Data extract:
(** [safe_float(r.get('objective_gap_rel', 0))*100] *)
Definition gap_pct_of (r : gmap string pyval) : res Q :=
  g ← gap_rel_of r; Ok (g * 100)%Q.

(** The body of the inner loop of the PFDelta totals (lines 180-185);
    the state is [(total_pf, total_pf_conv)]. *)
Definition latex_pfdelta_step (results_dir case : string)
    (st : nat * nat) (cont : string) : res (nat * nat) :=
  let '(total_pf, total_pf_conv) := st in
  let path := path_join results_dir ("pfdelta_" +:+ case +:+ "_" +:+ cont +:+ ".csv") in
  if exists_path path then
    data ← load_csv path;
    conv ← list_comp data is_converged (λ _, Ok 1%nat);
    Ok ((total_pf + length data)%nat, (total_pf_conv + sum_list conv)%nat)
  else Ok st.

(** The three parts of [generate_latex_table]: lines 164-174, 176-188
    and 190-199. *)
Definition latex_pglib (results_dir : string) : M unit :=
  let pglib_path := path_join results_dir "pglib_full.csv" in
  if exists_path pglib_path then
    data ← eval (load_csv pglib_path);
    converged ← eval (list_comp data is_converged Ok);
    solve_times ← eval (list_comp converged always solve_time_of);
    gaps ← eval (list_comp converged objective_positive gap_pct_of);
    median ← eval (index (sorted Qle_bool solve_times) (length solve_times / 2)%nat);
    gap ← eval (index (sorted Qle_bool gaps) (length gaps / 2)%nat);
    print (LLatexSuite "PGLib" (length converged) (length data) median gap)
  else mret tt.

Definition latex_pfdelta (results_dir : string) : M unit :=
  '(total_pf, total_pf_conv) ←
    eval (foldE (λ st case,
                   foldE (latex_pfdelta_step results_dir case) st ["n"; "n1"; "n2"])
                (0, 0)%nat ["case30"; "case57"; "case118"]);
  if (0 <? total_pf)%nat then
    rate ← eval (py_div (100 * nat_Q total_pf_conv) (nat_Q total_pf));
    print (LLatexPFDelta total_pf_conv total_pf rate)
  else mret tt.

Definition latex_opfdata (results_dir : string) : M unit :=
  let opf_path := path_join results_dir "opfdata_case118.csv" in
  if exists_path opf_path then
    data ← eval (load_csv opf_path);
    converged ← eval (list_comp data is_converged Ok);
    solve_times ← eval (list_comp converged always solve_time_of);
    gaps ← eval (list_comp converged always gap_pct_of);
    median ← eval (index (sorted Qle_bool solve_times) (length solve_times / 2)%nat);
    gap ← eval (index (sorted Qle_bool gaps) (length gaps / 2)%nat);
    print (LLatexSuite "OPFData" (length converged) (length data) median gap)
  else mret tt.

Definition generate_latex_table (results_dir : string) : M unit :=
  print (Text (nl +:+ rule 60));;
  print (Text "LaTeX Table Data");;
  print (Text (rule 60));;
  latex_pglib results_dir;;
  latex_pfdelta results_dir;;
  latex_opfdata results_dir.

(** [argv] is [sys.argv]. *)
Definition main (argv : list string) : M unit :=
  let results_dir := match argv with
                     | _ :: d :: _ => d
                     | _ => "results"
                     end in
  print (Text "Benchmark Analysis");;
  print (Text (rule 60));;
  print (LResultsDir results_dir);;
  analyze_pglib results_dir;;
  analyze_pfdelta results_dir;;
  analyze_opfdata results_dir;;
  generate_latex_table results_dir.
End Script.
End AnalyzeBenchmarks.

(** ** A parser instance: plain ASCII decimal literals

    The fragment of Python's [float] and [int] grammar made of an optional
    sign, decimal digits, an optional fraction and an optional exponent. It
    instantiates [PyParsers] in the concrete examples. *)

Module Decimal.
Definition digit (c : ascii) : option Z :=
  let n := nat_of_ascii c in
  if (48 <=? n)%nat && (n <=? 57)%nat then Some (Z.of_nat (n - 48)) else None.

(** A maximal run of digits: its value, its length and the rest. *)
Fixpoint digits (s : string) (acc : Z) (cnt : nat) : Z * nat * string :=
  match s with
  | String c s' =>
      match digit c with
      | Some d => digits s' (10 * acc + d)%Z (S cnt)
      | None => (acc, cnt, s)
      end
  | EmptyString => (acc, cnt, s)
  end.

Definition sign (s : string) : Z * string :=
  match s with
  | String "-" s' => ((-1)%Z, s')
  | String "+" s' => (1%Z, s')
  | _ => (1%Z, s)
  end.

Definition parse_int (s : string) : option Z :=
  let '(sg, s1) := sign s in
  let '(v, n, rest) := digits s1 0 0 in
  if (0 <? n)%nat && bool_decide (rest = "") then Some (sg * v)%Z else None.

Definition pow10 (e : Z) : Q := Qpower 10 e.

Definition exponent (s : string) : option Z :=
  match s with
  | EmptyString => Some 0%Z
  | String c s' =>
      if bool_decide (c = "e"%char) || bool_decide (c = "E"%char) then
        let '(sg, s1) := sign s' in
        let '(v, n, rest) := digits s1 0 0 in
        if (0 <? n)%nat && bool_decide (rest = "") then Some (sg * v)%Z else None
      else None
  end.

Definition parse_float (s : string) : option Q :=
  let '(sg, s1) := sign s in
  let '(ip, ni, s2) := digits s1 0 0 in
  let '(fp, nf, s3) := match s2 with
                       | String "." s' => digits s' 0 0
                       | _ => (0%Z, 0%nat, s2)
                       end in
  if (ni + nf =? 0)%nat then None
  else
    let mant := (inject_Z sg * (inject_Z ip + inject_Z fp / pow10 (Z.of_nat nf)))%Q in
    e ← exponent s3;
    Some (Qred (mant * pow10 e)).
End Decimal.

Definition decimal_parsers : PyParsers :=
  {| py_float := Decimal.parse_float; py_int := Decimal.parse_int |}.

(** A CSV row given by its columns. *)
Definition csv_row (cols : list (string * string)) : gmap string pyval :=
  list_to_map (prod_map id PStr <$> cols).

(** ** validation_results/analyze_results.py *)

Module AnalyzeResults.

Record BenchmarkResult := {
  case_name : pyval;
  load_time_ms : Q;
  solve_time_ms : Q;
  total_time_ms : Q;
  converged : bool;
  iterations : Z;
  num_buses : Z;
  num_branches : Z;
  num_gens : Z;
  objective_value : Q;
  baseline_objective : Q;
  objective_gap_abs : Q;
  objective_gap_rel : Q;
  max_vm_violation_pu : Q;
  max_gen_p_violation_mw : Q;
  max_branch_flow_violation_mva : Q
}.

(** [statistics.mean], [statistics.median], [max] and [min] on a list of
    numbers. *)
Definition mean (data : list Q) : res Q :=
  if bool_decide (data = []) then Raise StatisticsError
  else py_div (sum data) (nat_Q (length data)).

Definition median (data : list Q) : res Q :=
  let data := sorted Qle_bool data in
  let n := length data in
  if (n =? 0)%nat then Raise StatisticsError
  else if (n mod 2 =? 1)%nat then index data (n / 2)
  else
    let i := (n / 2)%nat in
    a ← index data (i - 1);
    b ← index data i;
    py_div (a + b) 2.

Definition max (xs : list Q) : res Q :=
  match xs with
  | [] => Raise ValueError
  | x :: xs' => Ok (fold_left (λ m y, if Qgt_bool y m then y else m) xs' x)
  end.

Definition min (xs : list Q) : res Q :=
  match xs with
  | [] => Raise ValueError
  | x :: xs' => Ok (fold_left (λ m y, if Qgt_bool m y then y else m) xs' x)
  end.

Section Script.
Context `{PyParsers}.
Variable fs : gmap string (list (gmap string pyval)).

(** One row of the loop of [load_results] (lines 42-59). *)
Definition load_row (row : gmap string pyval) : res BenchmarkResult :=
  case_name ← getitem row "case_name";
  load_time_ms ← getitem row "load_time_ms" ≫= float;
  solve_time_ms ← getitem row "solve_time_ms" ≫= float;
  total_time_ms ← getitem row "total_time_ms" ≫= float;
  converged ← getitem row "converged" ≫= py_lower;
  iterations ← getitem row "iterations" ≫= int;
  num_buses ← getitem row "num_buses" ≫= int;
  num_branches ← getitem row "num_branches" ≫= int;
  num_gens ← getitem row "num_gens" ≫= int;
  objective_value ← getitem row "objective_value" ≫= float;
  baseline_objective ← getitem row "baseline_objective" ≫= float;
  objective_gap_abs ← getitem row "objective_gap_abs" ≫= float;
  objective_gap_rel ← getitem row "objective_gap_rel" ≫= float;
  max_vm_violation_pu ← getitem row "max_vm_violation_pu" ≫= float;
  max_gen_p_violation_mw ← getitem row "max_gen_p_violation_mw" ≫= float;
  max_branch_flow_violation_mva ← getitem row "max_branch_flow_violation_mva" ≫= float;
  Ok {| case_name := case_name;
        load_time_ms := load_time_ms;
        solve_time_ms := solve_time_ms;
        total_time_ms := total_time_ms;
        converged := bool_decide (converged = "true");
        iterations := iterations;
        num_buses := num_buses;
        num_branches := num_branches;
        num_gens := num_gens;
        objective_value := objective_value;
        baseline_objective := baseline_objective;
        objective_gap_abs := objective_gap_abs;
        objective_gap_rel := objective_gap_rel;
        max_vm_violation_pu := max_vm_violation_pu;
        max_gen_p_violation_mw := max_gen_p_violation_mw;
        max_branch_flow_violation_mva := max_branch_flow_violation_mva |}.

Definition load_results (filepath : string) : res (list BenchmarkResult) :=
  match fs !! filepath with
  | None => Raise FileNotFoundError
  | Some rows =>
      foldE (λ results row, r ← load_row row; Ok (results ++ [r])) [] rows
  end.
End Script.

Definition analyze_method (name : string) (results : list BenchmarkResult)
  : res (gmap string statval) :=
  if bool_decide (results = []) then Ok ∅
  else
    let converged := List.filter converged results in
    let with_baseline :=
      List.filter (λ r, Qgt_bool (baseline_objective r) 0) converged in
    rate ← py_div (nat_Q (length converged)) (nat_Q (length results));
    let stats : gmap string statval :=
      <["convergence_rate" := SFloat (rate * 100)]>
      (<["converged" := SInt (Z.of_nat (length converged))]>
      (<["total_cases" := SInt (Z.of_nat (length results))]>
      (<["method" := SStr name]> ∅))) in
    stats ←
      (if bool_decide (converged ≠ []) then
         let solve_times := solve_time_ms <$> converged in
         x ← mean solve_times;
         let stats := <["solve_time_mean_ms" := SFloat x]> stats in
         x ← median solve_times;
         let stats := <["solve_time_median_ms" := SFloat x]> stats in
         x ← max solve_times;
         let stats := <["solve_time_max_ms" := SFloat x]> stats in
         x ← mean ((λ r, inject_Z (iterations r)) <$> converged);
         Ok (<["iterations_mean" := SFloat x]> stats)
       else Ok stats);
    stats ←
      (if bool_decide (with_baseline ≠ []) then
         (* Convert to percentage *)
         let gaps := (λ r, objective_gap_rel r * 100)%Q <$> with_baseline in
         x ← mean gaps;
         let stats := <["objective_gap_mean_pct" := SFloat x]> stats in
         x ← median gaps;
         let stats := <["objective_gap_median_pct" := SFloat x]> stats in
         x ← max gaps;
         let stats := <["objective_gap_max_pct" := SFloat x]> stats in
         x ← min gaps;
         Ok (<["objective_gap_min_pct" := SFloat x]> stats)
       else Ok stats);
    (* Violation stats *)
    let vm_violations := max_vm_violation_pu <$> converged in
    let gen_violations := max_gen_p_violation_mw <$> converged in
    let branch_violations := max_branch_flow_violation_mva <$> converged in
    x ← (if bool_decide (vm_violations ≠ []) then SFloat <$> max vm_violations
         else Ok (SInt 0));
    let stats := <["vm_violation_max_pu" := x]> stats in
    x ← (if bool_decide (gen_violations ≠ []) then SFloat <$> max gen_violations
         else Ok (SInt 0));
    let stats := <["gen_violation_max_mw" := x]> stats in
    x ← (if bool_decide (branch_violations ≠ []) then SFloat <$> max branch_violations
         else Ok (SInt 0));
    let stats := <["branch_violation_max_mva" := x]> stats in
    (* Count cases with violations *)
    let stats :=
      <["cases_with_vm_violation" :=
          SInt (Z.of_nat (length (List.filter (λ v, Qgt_bool v 1e-6) vm_violations)))]>
        stats in
    let stats :=
      <["cases_with_branch_violation" :=
          SInt (Z.of_nat (length (List.filter (λ v, Qgt_bool v 1e-3) branch_violations)))]>
        stats in
    Ok stats.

Goal of the exercise: Beginning at the line with "gaps ← eval (list_comp converged objective_positive" and stopping after the line with "(** [argv] is [sys.argv]. *)", please write out every line of the data above exactly and nothing else.

Solution for this problem:
    gaps ← eval (list_comp converged objective_positive gap_pct_of);
    median ← eval (index (sorted Qle_bool solve_times) (length solve_times / 2)%nat);
    gap ← eval (index (sorted Qle_bool gaps) (length gaps / 2)%nat);
    print (LLatexSuite "PGLib" (length converged) (length data) median gap)
  else mret tt.

Definition latex_pfdelta (results_dir : string) : M unit :=
  '(total_pf, total_pf_conv) ←
    eval (foldE (λ st case,
                   foldE (latex_pfdelta_step results_dir case) st ["n"; "n1"; "n2"])
                (0, 0)%nat ["case30"; "case57"; "case118"]);
  if (0 <? total_pf)%nat then
    rate ← eval (py_div (100 * nat_Q total_pf_conv) (nat_Q total_pf));
    print (LLatexPFDelta total_pf_conv total_pf rate)
  else mret tt.

Definition latex_opfdata (results_dir : string) : M unit :=
  let opf_path := path_join results_dir "opfdata_case118.csv" in
  if exists_path opf_path then
    data ← eval (load_csv opf_path);
    converged ← eval (list_comp data is_converged Ok);
    solve_times ← eval (list_comp converged always solve_time_of);
    gaps ← eval (list_comp converged always gap_pct_of);
    median ← eval (index (sorted Qle_bool solve_times) (length solve_times / 2)%nat);
    gap ← eval (index (sorted Qle_bool gaps) (length gaps / 2)%nat);
    print (LLatexSuite "OPFData" (length converged) (length data) median gap)
  else mret tt.

Definition generate_latex_table (results_dir : string) : M unit :=
  print (Text (nl +:+ rule 60));;
  print (Text "LaTeX Table Data");;
  print (Text (rule 60));;
  latex_pglib results_dir;;
  latex_pfdelta results_dir;;
  latex_opfdata results_dir.

(** [argv] is [sys.argv]. *)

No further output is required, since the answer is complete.